ANSWERS: 8
  • Einstein wasn't really that intelligent compared with other people throughout history. I've heard that Goethe is probably one of the most intelligent persons that have ever lived
  • Do you mean whom? Da Vinci, Jules Verne, Dr. Hawking, my son, my "second son"...there are a lot of extremely intelligent people around..I like the ones who don't try to show us how smart they are all the time..I like the ones who don't toot their own horn or beat their drum..I like the ones who are modest, unassuming and kind! :)
  • Many artists and writers are extremely intelligent. It would not do many of them justice to name just a few.
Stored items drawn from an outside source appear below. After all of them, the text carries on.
Lemma update_job_started id f d k :
  (forall j, pj_ID (f j) = pj_ID j /\ pj_StartedAt (f j) = pj_StartedAt j) ->
  is_started k d -> is_started k (update_job id f d).1.
Proof.
  intros Hf (j & Hj & Hk & Hv).
  destruct (update_job_table id f d) as [(l1 & y & l2 & Hd & Hd')| ->]; [|by exists j].
  unfold is_started. rewrite Hd', Hd in *.
  apply elem_of_app in Hj as [Hj|[->|Hj]%elem_of_cons].
  - exists j. set_solver.
  - destruct (Hf y) as [H1 H2]. exists ((f y){{ pj_JobStatus := provisionerJobStatus (f y) }}).
    split; [set_solver|]. split; [exact (eq_trans H1 Hk)|exact (eq_trans (f_equal nt_Valid H2) Hv)].
  - exists j. set_solver.
Qed.

Lemma job_step_started d d' k : job_step d d' -> is_started k d -> is_started k d'.
Proof.
  intros Hstep Hk. destruct Hstep as [arg d Hfresh|arg d Hv|id t d|id t u d|id t u e c d];
    try by apply update_job_started.
  - destruct Hk as (j & Hj & ? & ?). exists j. simpl. set_solver.
  - destruct (AcquireProvisionerJob arg d) as [d' [j|e]] eqn:E; simpl.
    + apply acquire_spec in E as (tags & l1 & j0 & l2 & _ & Hd & _ & _ & _ & ->).
      destruct Hk as (j1 & Hj & Hid & Hst). rewrite Hd in Hj.
      apply elem_of_app in Hj as [Hj|[->|Hj]%elem_of_cons].
      * exists j1. simpl. set_solver.
      * exists (acquired arg j0). rewrite jobs_set_jobs.
        split; [set_solver|]. split; [exact Hid|exact Hv].
      * exists j1. simpl. set_solver.
    + unfold AcquireProvisionerJob in E. destruct (acquire_loop _ _) as [[??]|]; by simplify_eq.
Qed.
(** The rows, by index; their order is not used. *)
Definition GetParameterSchemasByJobID (jobID : uuid) (d : Data) : result (list ParameterSchema) :=
  match List.filter (fun p => (ps_JobID p =? jobID)%N) (parameterSchemas d) with
  | [] => Err ErrNoRows
  | l => Ok l
  end.

Definition getWorkspaceBuildByIDNoLock (id : uuid) (d : Data) : result WorkspaceBuild :=
  or_no_rows (find_first (fun b => (wb_ID b =? id)%N) (workspaceBuilds d)).

Definition set_build_parameters (l : list WorkspaceBuildParameter) (d : Data) : Data :=
  d{{ workspaceBuildParameters := l }}.

(** [None] stands for the index panic when there are fewer values than names. *)
Fixpoint build_parameter_rows (id : uuid) (names values : list string) : option (list WorkspaceBuildParameter) :=
  match names, values with
  | [], _ => Some []
  | name :: names, value :: values => cons (mkWBP id name value) <$> build_parameter_rows id names values
  | _ :: _, [] => None
  end.

Definition InsertWorkspaceBuildParameters (id : uuid) (names values : list string) : DB unit := fun d =>
  match build_parameter_rows id names values with
  | Some rows => (set_build_parameters (workspaceBuildParameters d ++ rows) d, Ok tt)
  | None => (d, Err "panic: index out of range")
  end.

Definition GetWorkspaceBuildByJobID (jobID : uuid) (d : Data) : result WorkspaceBuild :=
  or_no_rows (find_first (fun b => (wb_JobID b =? jobID)%N) (workspaceBuilds d)).

Definition GetWorkspaceBuildByWorkspaceIDAndBuildNumber (workspaceID : uuid) (number : Z) (d : Data) : result WorkspaceBuild :=
  or_no_rows (find_first (fun b => (wb_WorkspaceID b =? workspaceID)%N && (wb_BuildNumber b =? number)) (workspaceBuilds d)).

Definition UpdateWorkspaceBuildProvisionerStateByID (id : uuid) (updatedAt : Time) (state : list byte) : DB unit :=
  _ ← update_table workspaceBuilds set_builds (fun b => (wb_ID b =? id)%N)
        (fun b => b{{ wb_ProvisionerState := state; wb_UpdatedAt := updatedAt }});
  mret tt.

Definition UpdateWorkspaceDeletedByID (id : uuid) (deleted : bool) : DB unit :=
  _ ← update_table workspaces set_workspaces (fun w => (ws_ID w =? id)%N) (fun w => w{{ ws_Deleted := deleted }});
  mret tt.

Definition set_versions (l : list TemplateVersion) (d : Data) : Data := d{{ templateVersions := l }}.
Definition set_tags (l : list TemplateVersionWorkspaceTag) (d : Data) : Data := d{{ templateVersionWorkspaceTags := l }}.
Definition set_parameters (l : list TemplateVersionParameter) (d : Data) : Data := d{{ templateVersionParameters := l }}.

Definition GetTemplateVersionByJobID (jobID : uuid) (d : Data) : result TemplateVersion :=
  or_no_rows (find_first (fun v => (tv_JobID v =? jobID)%N) (templateVersions d)).

Definition InsertTemplateVersionWorkspaceTag (t : TemplateVersionWorkspaceTag) : DB TemplateVersionWorkspaceTag := fun d =>
  (set_tags (templateVersionWorkspaceTags d ++ [t]) d, Ok t).

Definition InsertTemplateVersionParameter (p : TemplateVersionParameter) : DB TemplateVersionParameter := fun d =>
  (set_parameters (templateVersionParameters d ++ [p]) d, Ok p).

Definition UpdateTemplateVersionDescriptionByJobID (jobID : uuid) (readme : string) (updatedAt : Time) : DB unit :=
  _ ← update_table templateVersions set_versions (fun v => (tv_JobID v =? jobID)%N)
        (fun v => v{{ tv_Readme := readme; tv_UpdatedAt := updatedAt }});
  mret tt.

Definition UpdateTemplateVersionExternalAuthProvidersByJobID (jobID : uuid) (providers : string) (updatedAt : Time) : DB unit :=
  _ ← update_table templateVersions set_versions (fun v => (tv_JobID v =? jobID)%N)
        (fun v => v{{ tv_ExternalAuthProviders := providers; tv_UpdatedAt := updatedAt }});
  mret tt.

(** ** The results of provisioning *)

(** A method that changes the result tables only. *)
Definition on_results {A} (f : Results -> Results * result A) : DB A := fun d =>
  let '(r, a) := f (results d) in (d{{ results := r }}, a).

(** Consecutive IDs after that of the table's last row, counting from 1 in an empty table. *)
Definition next_row_id {A} (id : A -> Z) (l : list A) : Z :=
  match last l with Some x => id x | None => 1 end + 1.

Fixpoint number_from {A B} (f : Z -> A -> B) (id : Z) (l : list A) : list B :=
  match l with [] => [] | a :: l => f id a :: number_from f (id + 1) l end.

(** The columns of [InsertProvisionerJobLogsParams], row by row. *)
Record NewLog := mkNewLog {
  nl_CreatedAt : Time;
  nl_Source : LogSource;
  nl_Level : LogLevel;
  nl_Stage : string;
  nl_Output : string;
}.

Definition InsertProvisionerJobLogs (jobID : uuid) (rows : list NewLog) : DB (list ProvisionerJobLog) :=
  on_results (fun r =>
    let logs := number_from (fun id l => mkJobLog jobID (nl_CreatedAt l) (nl_Source l) (nl_Level l) (nl_Stage l) (nl_Output l) id)
                  (next_row_id jl_ID (provisionerJobLogs r)) rows in
    (r{{ provisionerJobLogs := provisionerJobLogs r ++ logs }}, Ok logs)).

Definition GetProvisionerLogsAfterID (jobID : uuid) (createdAfter : Z) (d : Data) : result (list ProvisionerJobLog) :=
  Ok (List.filter (fun l => (jl_JobID l =? jobID)%N && negb (jl_ID l <=? createdAfter)) (provisionerJobLogs (results d))).
(* ===== verification/Parameters.v ===== *)
(** * Workspace build parameters: [wirtualsdk/richparameters.go]

    Validation of the values a build is given for its template version's
    parameters, and their resolution against those of the previous build.  The
    validation of a value by its type is a third-party package's. *)

From S2P Require Import Prelude GoStrings GoEncoding.

(** [wirtualsdk.TemplateVersionParameter], the fields these functions read; an
    option is given by its value. *)
Record RichParameter := mkRichParameter {
  rp_Name : string;
  rp_DisplayName : string;
  rp_Type : string;
  rp_Mutable : bool;
  rp_DefaultValue : string;
  rp_Options : list string;
  rp_ValidationError : string;
  rp_ValidationRegex : string;
  rp_ValidationMin : option Z;
  rp_ValidationMax : option Z;
  rp_ValidationMonotonic : string;
  rp_Required : bool;
  rp_Ephemeral : bool;
}.

Record BuildParameter := mkBuildParameter { bp_Name : string; bp_Value : string }.

Definition MonotonicOrderIncreasing : string := "increasing".
Definition MonotonicOrderDecreasing : string := "decreasing".

(** [provider.Validation] and its method [Valid], of the Terraform provider. *)
Record Validation := mkValidation {
  v_Min : Z; v_Max : Z; v_MinDisabled : bool; v_MaxDisabled : bool;
  v_Regex : string; v_Error : string; v_Monotonic : string;
}.
Class ProviderValidation := { validation_Valid : Validation -> string -> string -> result unit }.

Definition nonempty (s : string) : bool := negb (String.eqb s "").

Definition findBuildParameter (params : list BuildParameter) (parameterName : string) : option BuildParameter :=
  find_first (fun p => String.eqb (bp_Name p) parameterName) params.

Definition validationEnabled (param : RichParameter) : bool :=
  nonempty (rp_ValidationRegex param) || bool_decide (is_Some (rp_ValidationMin param)) ||
  bool_decide (is_Some (rp_ValidationMax param)) || nonempty (rp_ValidationMonotonic param) ||
  String.eqb (rp_Type param) "bool" || String.eqb (rp_Type param) "list(string)".

Section Validate.
Context `{ProviderValidation}.

(** The monotonicity check, on the previous value and the new one; [None] stands
    for the dereference of a nil parameter. *)
Definition monotonic_check (p : RichParameter) (build last : option BuildParameter) : option (result unit) :=
  match last with
  | Some l =>
      if nonempty (bp_Value l) && String.eqb (rp_Type p) "number" && nonempty (rp_ValidationMonotonic p) then
        match Atoi (bp_Value l) with
        | Err _ => Some (Err "previous parameter value is not a number")
        | Ok prev =>
            match build with
            | None => None
            | Some b =>
                Some (match Atoi (bp_Value b) with
                      | Err _ => Err "current parameter value is not a number"
                      | Ok current =>
                          if String.eqb (rp_ValidationMonotonic p) MonotonicOrderIncreasing && (current <? prev) then
                            Err "parameter value must be equal or greater than previous value"
                          else if String.eqb (rp_ValidationMonotonic p) MonotonicOrderDecreasing && (prev <? current) then
                            Err "parameter value must be equal or lower than previous value"
                          else Ok tt
                      end)
            end
        end
      else Some (Ok tt)
  | None => Some (Ok tt)
  end.

(** The value that is validated: the default for an empty one. *)
Definition effective_value (p : RichParameter) (build : option BuildParameter) : string :=
  let value := match build with Some b => bp_Value b | None => ""%string end in
  if String.eqb value "" then rp_DefaultValue p else value.

Definition validateBuildParameter (p : RichParameter) (build last : option BuildParameter) : option (result unit) :=
  if rp_Required p && String.eqb (match build with Some b => bp_Value b | None => ""%string end) "" then
    Some (Err "parameter value is required")
  else
    let value := effective_value p build in
    match monotonic_check p build last with
    | Some (Ok _) =>
        Some (match rp_Options p with
              | _ :: _ =>
                  if existsb (String.eqb value) (rp_Options p) then Ok tt
                  else Err "parameter value must match one of options"
              | [] =>
                  if negb (validationEnabled p) then Ok tt
                  else validation_Valid
                         (mkValidation (default 0 (rp_ValidationMin p)) (default 0 (rp_ValidationMax p))
                            (bool_decide (rp_ValidationMin p = None)) (bool_decide (rp_ValidationMax p = None))
                            (rp_ValidationRegex p) (rp_ValidationError p) (rp_ValidationMonotonic p))
                         (rp_Type p) value
              end)
    | r => r
    end.

Definition ValidateWorkspaceBuildParameter (p : RichParameter) (build last : option BuildParameter) : option (result unit) :=
  r ← validateBuildParameter p build last;
  let name := if nonempty (rp_DisplayName p) then rp_DisplayName p else rp_Name p in
  Some (wrap ("can't validate build parameter " +:+ name) r).

Fixpoint ValidateWorkspaceBuildParameters (richParameters : list RichParameter) (buildParameters lastBuildParameters : list BuildParameter)
    : option (result unit) :=
  match richParameters with
  | [] => Some (Ok tt)
  | p :: richParameters =>
      let build := findBuildParameter buildParameters (rp_Name p) in
      let last := findBuildParameter lastBuildParameters (rp_Name p) in
      let found := bool_decide (is_Some build) in
      let foundLast := bool_decide (is_Some last) in
      if rp_Required p && negb found && negb foundLast then
        Some (Err ("workspace build parameter " +:+ rp_Name p +:+ " is required"))
      else if negb found && foundLast then
        ValidateWorkspaceBuildParameters richParameters buildParameters lastBuildParameters
      else
        match ValidateWorkspaceBuildParameter p build last with
        | Some (Ok _) => ValidateWorkspaceBuildParameters richParameters buildParameters lastBuildParameters
        | r => r
        end
  end.

Definition ValidateNewWorkspaceParameters (richParameters : list RichParameter) (buildParameters : list BuildParameter)
    : option (result unit) := ValidateWorkspaceBuildParameters richParameters buildParameters [].

(** ** [ParameterResolver], given by its field [Rich] *)

Definition findLastValue (rich : list BuildParameter) (p : RichParameter) : option BuildParameter :=
  find_first (fun rp => String.eqb (bp_Name rp) (rp_Name p)) rich.

Definition ValidateResolve (rich : list BuildParameter) (p : RichParameter) (v : option BuildParameter)
    : option (result string) :=
  let prevV := findLastValue rich p in
  if negb (rp_Mutable p) && bool_decide (is_Some v) && bool_decide (is_Some prevV) then
    Some (Err ("Parameter " +:+ rp_Name p +:+ " is not mutable, so it can't be updated after creating a workspace."))
  else if rp_Required p && negb (bool_decide (is_Some v)) && negb (bool_decide (is_Some prevV)) then
    Some (Err ("Parameter " +:+ rp_Name p +:+ " is required but not provided"))
  else
    let resolvedValue := match v with Some _ => v | None => if rp_Ephemeral p then None else prevV end in
    let resolvedValue := match resolvedValue with
                         | Some b => b
                         | None => mkBuildParameter (rp_Name p) (rp_DefaultValue p)
                         end in
    match ValidateWorkspaceBuildParameter p (Some resolvedValue) prevV with
    | None => None
    | Some (Err e) => Some (Err e)
    | Some (Ok _) => Some (Ok (bp_Value resolvedValue))
    end.

End Validate.

(** ** Theorems *)

Section Theorems.
Context `{ProviderValidation}.

Lemma nonempty_true s : nonempty s = true <-> s <> ""%string.
Proof. unfold nonempty. by destruct (String.eqb_spec s ""). Qed.

(** A given value is never a nil pointer to the checks. *)
Lemma monotonic_check_Some p b last : exists r, monotonic_check p (Some b) last = Some r.
Proof. unfold monotonic_check. repeat case_match; by eexists. Qed.

Lemma validateBuildParameter_Some p b last : exists r, validateBuildParameter p (Some b) last = Some r.
Proof.
  unfold validateBuildParameter. destruct (monotonic_check_Some p b last) as [r ->].
  repeat case_match; by eexists.
Qed.

Lemma ValidateWorkspaceBuildParameter_Some p b last : exists r, ValidateWorkspaceBuildParameter p (Some b) last = Some r.
Proof.
  unfold ValidateWorkspaceBuildParameter. destruct (validateBuildParameter_Some p b last) as [r ->]. by eexists.
Qed.

(** The monotonic order of a number parameter holds between two values. *)
Definition monotonic_order (p : RichParameter) (prev value : string) : Prop :=
  prev <> ""%string -> rp_Type p = "number"%string -> rp_ValidationMonotonic p <> ""%string ->
  exists a b, Atoi prev = Ok a /\ Atoi value = Ok b /\
    (rp_ValidationMonotonic p = MonotonicOrderIncreasing -> a <= b) /\
    (rp_ValidationMonotonic p = MonotonicOrderDecreasing -> b <= a).

Lemma monotonic_check_Ok p b l :
  monotonic_check p (Some b) (Some l) = Some (Ok tt) -> monotonic_order p (bp_Value l) (bp_Value b).
Proof.
  unfold monotonic_check. intros Hc Hl Ht Hm. apply nonempty_true in Hl, Hm. rewrite Hl, Hm, Ht, String.eqb_refl in Hc. cbn [andb] in Hc.
  destruct (Atoi (bp_Value l)) as [a|]; [|by injection Hc]. destruct (Atoi (bp_Value b)) as [c|]; [|by injection Hc].
  exists a, c. split; [done|]. split; [done|].
  destruct (String.eqb_spec (rp_ValidationMonotonic p) MonotonicOrderIncreasing) as [->|];
    destruct (String.eqb_spec (rp_ValidationMonotonic p) MonotonicOrderDecreasing) as [E|];
    destruct (Z.ltb_spec c a), (Z.ltb_spec a c); simpl in Hc; split; intros ?; try congruence; try discriminate; lia.
Qed.

(** What an accepted value of a parameter satisfies. *)
Record accepted (p : RichParameter) (last : option BuildParameter) (value : string) : Prop := {
  acc_required : rp_Required p = true -> value <> ""%string;
  acc_options : rp_Options p <> [] -> (if String.eqb value "" then rp_DefaultValue p else value) ∈ rp_Options p;
  acc_monotonic : forall l, last = Some l -> monotonic_order p (bp_Value l) value;
}.

Lemma validate_accepted p b last :
  ValidateWorkspaceBuildParameter p (Some b) last = Some (Ok tt) -> accepted p last (bp_Value b).
Proof.
  unfold ValidateWorkspaceBuildParameter. intros (r & Hr & Hw)%bind_Some.
  injection Hw as Hw. apply wrap_Ok in Hw as ->. unfold validateBuildParameter in Hr.
  destruct (rp_Required p && _) eqn:Hreq; [done|].
  destruct (monotonic_check p (Some b) last) as [[[]|]|] eqn:Hm; [|done|done].
  split.
  - intros Hp. rewrite Hp in Hreq. simpl in Hreq. by destruct (String.eqb_spec (bp_Value b) "").
  - intros Ho. destruct (rp_Options p) as [|o os]; [done|].
    destruct (existsb _ _) eqn:He; [|by injection Hr]. apply existsb_exists in He as (x & Hx & Hv).
    apply String.eqb_eq in Hv. unfold effective_value in Hv. simpl in Hv. rewrite Hv. by apply list_elem_of_In.
  - intros l ->. by apply monotonic_check_Ok.
Qed.

(** What [ValidateResolve] resolves a parameter to.  It always returns, never
    through a nil pointer.  On success the value is the one given, else the
    previous build's unless the parameter is ephemeral, else the default; an
    immutable parameter with a previous value was not given a new one, so it keeps
    it; the value is not empty if one is required, it is one of the options if
    there are any, and a monotonic number has moved in its direction only. *)
Lemma ValidateResolve_correct rich p v :
  exists r, ValidateResolve rich p v = Some r /\
  forall value, r = Ok value ->
    value = match v with
            | Some b => bp_Value b
            | None => match (if rp_Ephemeral p then None else findLastValue rich p) with
                      | Some b => bp_Value b
                      | None => rp_DefaultValue p
                      end
            end /\
    (rp_Mutable p = false -> is_Some (findLastValue rich p) -> v = None) /\
    accepted p (findLastValue rich p) value.
Proof.
  unfold ValidateResolve. set (prev := findLastValue rich p).
  destruct (negb (rp_Mutable p) && _ && _) eqn:Hmut; [by eexists|].
  destruct (rp_Required p && _ && _) eqn:Hreq; [by eexists|].
  set (rv := match _ with Some b => b | None => _ end).
  destruct (ValidateWorkspaceBuildParameter_Some p rv prev) as [[[]|e] Hr]; rewrite Hr; [|by eexists].
  eexists. split; [done|]. intros value [= <-]. split; [|split].
  - unfold rv. destruct v as [b|]; [done|]. destruct (rp_Ephemeral p); [done|]. by destruct prev.
  - intros Hp Hs. rewrite Hp in Hmut. simpl in Hmut. rewrite (bool_decide_eq_true_2 _ Hs), andb_true_r in Hmut.
    by destruct v.
  - by apply validate_accepted.
Qed.

(** [ValidateWorkspaceBuildParameters] never goes through a nil pointer either: a
    previous value is only compared with a given one. *)
Lemma ValidateWorkspaceBuildParameters_Some ps builds lasts :
  exists r, ValidateWorkspaceBuildParameters ps builds lasts = Some r.
Proof.
  induction ps as [|p ps [r IH]]; simpl; [by eexists|].
  destruct (findBuildParameter builds (rp_Name p)) as [b|].
  - rewrite bool_decide_eq_true_2 by by eexists. rewrite andb_false_r. simpl.
    destruct (ValidateWorkspaceBuildParameter_Some p b (findBuildParameter lasts (rp_Name p))) as [[|] ->]; by eexists.
  - rewrite bool_decide_eq_false_2 by by intros []. destruct (findBuildParameter lasts (rp_Name p)) as [l|].
    + rewrite bool_decide_eq_true_2 by by eexists. rewrite andb_false_r. by eexists.
    + rewrite bool_decide_eq_false_2 by by intros []. simpl. rewrite !andb_true_r.
      destruct (rp_Required p) eqn:Hr; [by eexists|].
      unfold ValidateWorkspaceBuildParameter, validateBuildParameter. rewrite Hr. simpl.
      destruct (match rp_Options p with [] => _ | _ => _ end) as [|]; by eexists.
Qed.
End Theorems.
  • it depends. there are so many differant types of intelligence. for example, one who reads a lot of books might be considered book smart, one who knows the in's and out's of fashion could have a good "dress sense" I, myself, consider common sense to be the best kind of intelligance to have. - to me, knowing what to wear, or knowing a lot of things from books does not really help (although handy to have, of course) in life.
  • Bill Clinton
  • GOD is the most intelligent being ever.
  • There is a great deal of evidence today that Einstein was able to think the way he did because he was wired differently. He had Asperger's syndrome. His brain was studied in the 1990's, and it bore many of the telltale signs, such as sphericity, large diameter, and enlarged parietal lobes. Stories from those who knew him corroberate (not prove) Asperger's. He was absent minded, easily lost, and socially clueless. He did poorly in sschool and in the workplace. He did his greatest work alone while working a menial job. He had the ability, as all people with Asperger's (Aspies) do, to hyperfocus on one particular obsession to the exclusion of everything else he needed to be paying attention to. He once said he had to look at his napkin while seated at a restaurant table in order to tell whether he'd already eaten. Aspies not only hyperfocus, but also think differently, giving what might seem like odd priority to certain bits of information. Multidimensional thinking might be easier for some Aspies than others, as it certainly was for Einstein. Stephen Hawking also engages in hyperfocus-like thinking every day during his three-hour morning and evening routines. I have no idea whether he's got Asperger's, but his neural disorder (rare form of ALS)forces him to engage in these lengthy periods of thinking while someone else has control over his body. When asking "Who's smarter," one always runs into the follow-up question of "in which way?"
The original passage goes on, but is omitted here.